Supplied entries
- - - - -

(** The text of the event of a message record: the fragments of its
    content, joined by newline and trimmed; a string in every case. *)
Lemma message_event_text (st : TimelineState) (obj payload : json) :
  get "type" (Some obj) = Some (JStr "response_item") ->
  coalesce (get "payload" (Some obj)) (JObj []) = payload ->
  get "type" (Some payload) = Some (JStr "message") ->
  exists e, tl_events (timelineRecord st obj) = tl_events st ++ [e] /\
            ev_text e = Some (trim (join (String "010" "") (contentParts payload))).
Proof.
  intros Hty Hp Hpt.
  unfold timelineRecord. rewrite Hty, Hp, Hpt. cbn [is_str String.eqb Ascii.eqb Bool.eqb andb].
  assert (Htext : default "" (extractMessageText (Some payload)) =
                  trim (join (String "010" "") (contentParts payload))).
  { unfold contentParts.
    destruct (get "content" (Some payload)) as [[| | | | content |]|] eqn:Hc;
      try (unfold extractMessageText; rewrite Hc; reflexivity).
    rewrite (extractMessageText_parts _ _ Hc). cbv zeta.
    destruct (nonempty _) eqn:Hne; [reflexivity|].
    apply nonempty_empty in Hne. now rewrite Hne. }
  destruct (is_str "user" _); [|destruct (is_str "assistant" _)];
    (eexists; split; [reflexivity|]; cbn [ev_text]; now rewrite <- Htext).
Qed.

(** C8, as the code has it. A message record whose text fragments, joined
    by newline and trimmed, are empty gives rise to one event whose text
    is the empty string; so does in particular a message record whose
    content is missing or is no array, which has no fragments. *)
Theorem empty_message_text (st : TimelineState) (obj payload : json) :
  get "type" (Some obj) = Some (JStr "response_item") ->
  coalesce (get "payload" (Some obj)) (JObj []) = payload ->
  get "type" (Some payload) = Some (JStr "message") ->
  trim (join (String "010" "") (contentParts payload)) = "" ->
  exists e, tl_events (timelineRecord st obj) = tl_events st ++ [e] /\
            ev_text e = Some "".
Proof.
  intros Hty Hp Hpt Hempty.
  destruct (message_event_text st obj payload Hty Hp Hpt) as (e & He & Ht).
  exists e. split; [exact He|]. now rewrite Ht, Hempty.
Qed.

End TimelineFacts.

(** ** The Index Builder *)

Section BuilderFacts.
Context `{JsRuntime}.

Lemma entryFor_reusable (fs : FileSystem) (F : gmap string ManifestEntry)
    (file : string) (st : Stats) :
  reusable (entryFor fs F file st) st = true.
Proof.
  unfold entryFor.
  assert (Hb : reusable (builtEntry fs file st) st = true).
  { unfold reusable, builtEntry. simpl. now rewrite !Z.eqb_refl. }
  destruct (F !! file) as [prev|]; [|exact Hb].
  destruct (reusable prev st) eqn:Hr; [exact Hr | exact Hb].
Qed.

(** Writing the entry of a file does not change what any file ends up
    with. *)
Lemma entryFor_insert (fs : FileSystem) (F : gmap string ManifestEntry)
    (f g : string) (st st' : Stats) :
  (g = f -> st' = st) ->
  entryFor fs (<[f := entryFor fs F f st]> F) g st' = entryFor fs F g st'.
Proof.
  intros Hfg. destruct (decide (g = f)) as [->|Hne].
  - rewrite (Hfg eq_refl). unfold entryFor at 1. rewrite lookup_insert_eq.
    now rewrite entryFor_reusable.
  - unfold entryFor at 1 3. rewrite lookup_insert_ne by congruence. reflexivity.
Qed.

(** One turn of the loop on a file that [stat] finds. *)
Lemma indexFile_found (fs : FileSystem) (b : BuildState) (file : string) (st : Stats) :
  fs_stat fs file = Some st ->
  let e := entryFor fs (b_files b) file st in
  b_files (indexFile fs b file) = <[file := e]> (b_files b) /\
  aggregates (indexFile fs b file) = addEntry (aggregates b) e.
Proof.
  intros Hst. unfold indexFile, entryFor. rewrite Hst.
  destruct (b_files b !! file) as [prev|] eqn:Hl; [destruct (reusable prev st)|].
  - split; [|reflexivity]. simpl. symmetry. now apply insert_id.
  - split; reflexivity.
  - split; reflexivity.
Qed.

Lemma contribution_insert (fs : FileSystem) (F : gmap string ManifestEntry)
    (f : string) (st : Stats) (l : list string) :
  fs_stat fs f = Some st ->
  omap (contribution fs (<[f := entryFor fs F f st]> F)) l = omap (contribution fs F) l.
Proof.
  intros Hst. apply list_omap_ext, Forall2_same_length_lookup. split; [reflexivity|].
  intros i g g' Hg Hg'. assert (g' = g) by congruence. subst g'.
  unfold contribution. destruct (fs_stat fs g) as [st'|] eqn:Hst'; [|reflexivity].
  f_equal. apply entryFor_insert. intros ->. congruence.
Qed.

(** The loop touches the entries of the files it goes through only. *)
Lemma indexFiles_other (fs : FileSystem) (f : string) (l : list string) (b : BuildState) :
  f ∉ l -> b_files (fold_left (indexFile fs) l b) !! f = b_files b !! f.
Proof.
  revert b. induction l as [|g r IH]; intros b Hn; [reflexivity|].
  cbn [fold_left]. rewrite IH by (intros ?; apply Hn; now right).
  unfold indexFile. destruct (fs_stat fs g) as [sg|]; [|reflexivity].
  assert (g <> f) by (intros ->; apply Hn; now left).
  destruct (b_files b !! g) as [prev|]; [destruct (reusable prev sg)|];
    simpl; try reflexivity; now rewrite lookup_insert_ne.
Qed.

(** The whole loop: its aggregates are those of the entries the files
    end up with, in discovery order, and these entries are what the
    manifest then holds. *)
Lemma indexFiles_spec (fs : FileSystem) (l : list string) (b : BuildState) :
  let b' := fold_left (indexFile fs) l b in
  aggregates b' = fold_left addEntry (omap (contribution fs (b_files b)) l) (aggregates b) /\
  (forall g st, g ∈ l -> fs_stat fs g = Some st ->
                b_files b' !! g = Some (entryFor fs (b_files b) g st)).
Proof.
  revert b. induction l as [|f r IH]; intros b; cbn [fold_left].
  - split; [reflexivity|]. intros g st Hg. inversion Hg.
  - destruct (IH (indexFile fs b f)) as [Hagg Hfiles].
    destruct (fs_stat fs f) as [st|] eqn:Hst.
    + destruct (indexFile_found fs b f st Hst) as [HF HA].
      rewrite HF in Hagg, Hfiles. rewrite HA in Hagg.
      rewrite (contribution_insert fs _ f st r Hst) in Hagg.
      assert (Hhd : contribution fs (b_files b) f = Some (entryFor fs (b_files b) f st))
        by (unfold contribution; now rewrite Hst).
      split.
      * rewrite Hagg. cbn [omap list_omap]. now rewrite Hhd.
      * intros g st' Hg Hst'.
        destruct (decide (g ∈ r)) as [Hin|Hnin].
        -- rewrite (Hfiles g st' Hin Hst'). f_equal. apply entryFor_insert.
           intros ->. congruence.
        -- apply elem_of_cons in Hg as [->|Hg]; [|contradiction].
           assert (st' = st) by congruence. subst st'.
           rewrite indexFiles_other by exact Hnin.
           rewrite HF. apply lookup_insert_eq.
    + assert (Hid : indexFile fs b f = b) by (unfold indexFile; now rewrite Hst).
      rewrite Hid in Hagg, Hfiles |- *.
      assert (Hhd : contribution fs (b_files b) f = None)
        by (unfold contribution; now rewrite Hst).
      split.
      * rewrite Hagg. cbn [omap list_omap]. now rewrite Hhd.
      * intros g st' Hg Hst'. apply elem_of_cons in Hg as [->|Hg]; [congruence|].
        now apply Hfiles.
Qed.

(** With an entry of matching fingerprint for every file that [stat]
    finds, the loop summarizes no file. *)
Lemma indexFiles_settled (fs : FileSystem) (l : list string) (b : BuildState) :
  (forall g st, g ∈ l -> fs_stat fs g = Some st ->
                exists e, b_files b !! g = Some e /\ reusable e st = true) ->
  b_reads (fold_left (indexFile fs) l b) = b_reads b.
Proof.
  revert b. induction l as [|f r IH]; intros b Hall; cbn [fold_left]; [reflexivity|].
  assert (Hstep : b_files (indexFile fs b f) = b_files b /\
                  b_reads (indexFile fs b f) = b_reads b).
  { unfold indexFile. destruct (fs_stat fs f) as [st|] eqn:Hst; [|auto].
    destruct (Hall f st ltac:(left) Hst) as (e & -> & ->). auto. }
  destruct Hstep as [HF HR]. rewrite IH, HR; [reflexivity|].
  intros g st Hg Hst. rewrite HF. apply Hall; [now right | exact Hst].
Qed.

(** The totals of a snapshot are the sums over its sessions. *)
Lemma totals_are_sums (fs : FileSystem) (sessionsDir cacheDir : string) (now : Z)
    (prev : option Manifest) :
  let snap := snapshot (buildOrUpdateIndex fs sessionsDir cacheDir now prev) in
  t_messages (totals snap) = sum_by messages (sessions snap) /\
  t_toolCalls (totals snap) = sum_by toolCalls (sessions snap) /\
  t_errors (totals snap) = sum_by errors (sessions snap) /\
  t_sessions (totals snap) = Z.of_nat (length (sessions snap)).
Proof. repeat split. Qed.

(** C6. Two runs of the index builder over a corpus whose listing and
    fingerprints are the same in both, the second run starting from the
    manifest the first one wrote: the second snapshot is the first one
    with the later generation time, and the second run hands no file to
    the summarizer, whatever the files hold by then. *)
Theorem rebuild_idempotent (fs1 fs2 : FileSystem) (sessionsDir cacheDir : string)
    (now1 now2 : Z) (prev : option Manifest) :
  listJsonlFiles fs2 sessionsDir = listJsonlFiles fs1 sessionsDir ->
  (forall f, f ∈ listJsonlFiles fs1 sessionsDir -> fs_stat fs2 f = fs_stat fs1 f) ->
  let run1 := buildOrUpdateIndex fs1 sessionsDir cacheDir now1 prev in
  let run2 := buildOrUpdateIndex fs2 sessionsDir cacheDir now2 (Some (manifest run1)) in
  snapshot run2 = set_generatedAt (toISOString now2) (snapshot run1) /\
  reads run2 = [].
Proof.
  intros Hlist Hstat run1 run2. subst run1 run2.
  unfold buildOrUpdateIndex. cbn [manifest m_version m_sessionsDir m_files snapshot reads].
  rewrite Hlist, Z.eqb_refl, String.eqb_refl. cbn [andb].
  set (l := listJsonlFiles fs1 sessionsDir) in *.
  match goal with |- context [fold_left (indexFile fs1) l ?b] => set (init1 := b) end.
  set (b1 := fold_left (indexFile fs1) l init1).
  match goal with |- context [fold_left (indexFile fs2) l ?b] => set (init2 := b) end.
  set (b2 := fold_left (indexFile fs2) l init2).
  destruct (indexFiles_spec fs1 l init1) as [Hagg1 Hfiles1]. fold b1 in Hagg1, Hfiles1.
  destruct (indexFiles_spec fs2 l init2) as [Hagg2 _]. fold b2 in Hagg2.
  assert (Hheld : forall g st, g ∈ l -> fs_stat fs2 g = Some st ->
            b_files init2 !! g = Some (entryFor fs1 (b_files init1) g st)).
  { intros g st Hg Hst. subst init2. cbn [b_files]. unfold prune.
    apply map_lookup_filter_Some_2; [|exact Hg].
    apply Hfiles1; [exact Hg|]. now rewrite <- Hstat. }
  assert (Hsame : omap (contribution fs2 (b_files init2)) l =
                  omap (contribution fs1 (b_files init1)) l).
  { apply list_omap_ext, Forall2_same_length_lookup. split; [reflexivity|].
    intros i g g' Hg Hg'. assert (g' = g) by congruence. subst g'.
    assert (Hin : g ∈ l) by (eapply list_elem_of_lookup_2; exact Hg).
    unfold contribution. rewrite <- (Hstat g Hin).
    destruct (fs_stat fs2 g) as [st|] eqn:Hst; [|reflexivity].
    f_equal. unfold entryFor at 1. rewrite (Hheld g st Hin Hst).
    now rewrite entryFor_reusable. }
  assert (Hagg : aggregates b2 = aggregates b1).
  { rewrite Hagg1, Hagg2, Hsame. reflexivity. }
  unfold aggregates in Hagg. injection Hagg as Hd Ht Hs.
  split.
  - unfold set_generatedAt. cbn. rewrite Hd, Ht, Hs. reflexivity.
  - subst b2. rewrite indexFiles_settled; [reflexivity|].
    intros g st Hg Hst. eexists. split; [apply Hheld; eassumption|].
    apply entryFor_reusable.
Qed.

- - - - -

Return only the stretch of the material above from the line holding "b_files b' !!" through the line holding "exists e, b_files", copied exactly.

                b_files b' !! g = Some (entryFor fs (b_files b) g st)).
Proof.
  revert b. induction l as [|f r IH]; intros b; cbn [fold_left].
  - split; [reflexivity|]. intros g st Hg. inversion Hg.
  - destruct (IH (indexFile fs b f)) as [Hagg Hfiles].
    destruct (fs_stat fs f) as [st|] eqn:Hst.
    + destruct (indexFile_found fs b f st Hst) as [HF HA].
      rewrite HF in Hagg, Hfiles. rewrite HA in Hagg.
      rewrite (contribution_insert fs _ f st r Hst) in Hagg.
      assert (Hhd : contribution fs (b_files b) f = Some (entryFor fs (b_files b) f st))
        by (unfold contribution; now rewrite Hst).
      split.
      * rewrite Hagg. cbn [omap list_omap]. now rewrite Hhd.
      * intros g st' Hg Hst'.
        destruct (decide (g ∈ r)) as [Hin|Hnin].
        -- rewrite (Hfiles g st' Hin Hst'). f_equal. apply entryFor_insert.
           intros ->. congruence.
        -- apply elem_of_cons in Hg as [->|Hg]; [|contradiction].
           assert (st' = st) by congruence. subst st'.
           rewrite indexFiles_other by exact Hnin.
           rewrite HF. apply lookup_insert_eq.
    + assert (Hid : indexFile fs b f = b) by (unfold indexFile; now rewrite Hst).
      rewrite Hid in Hagg, Hfiles |- *.
      assert (Hhd : contribution fs (b_files b) f = None)
        by (unfold contribution; now rewrite Hst).
      split.
      * rewrite Hagg. cbn [omap list_omap]. now rewrite Hhd.
      * intros g st' Hg Hst'. apply elem_of_cons in Hg as [->|Hg]; [congruence|].
        now apply Hfiles.
Qed.

(** With an entry of matching fingerprint for every file that [stat]
    finds, the loop summarizes no file. *)
Lemma indexFiles_settled (fs : FileSystem) (l : list string) (b : BuildState) :
  (forall g st, g ∈ l -> fs_stat fs g = Some st ->
                exists e, b_files b !! g = Some e /\ reusable e st = true) ->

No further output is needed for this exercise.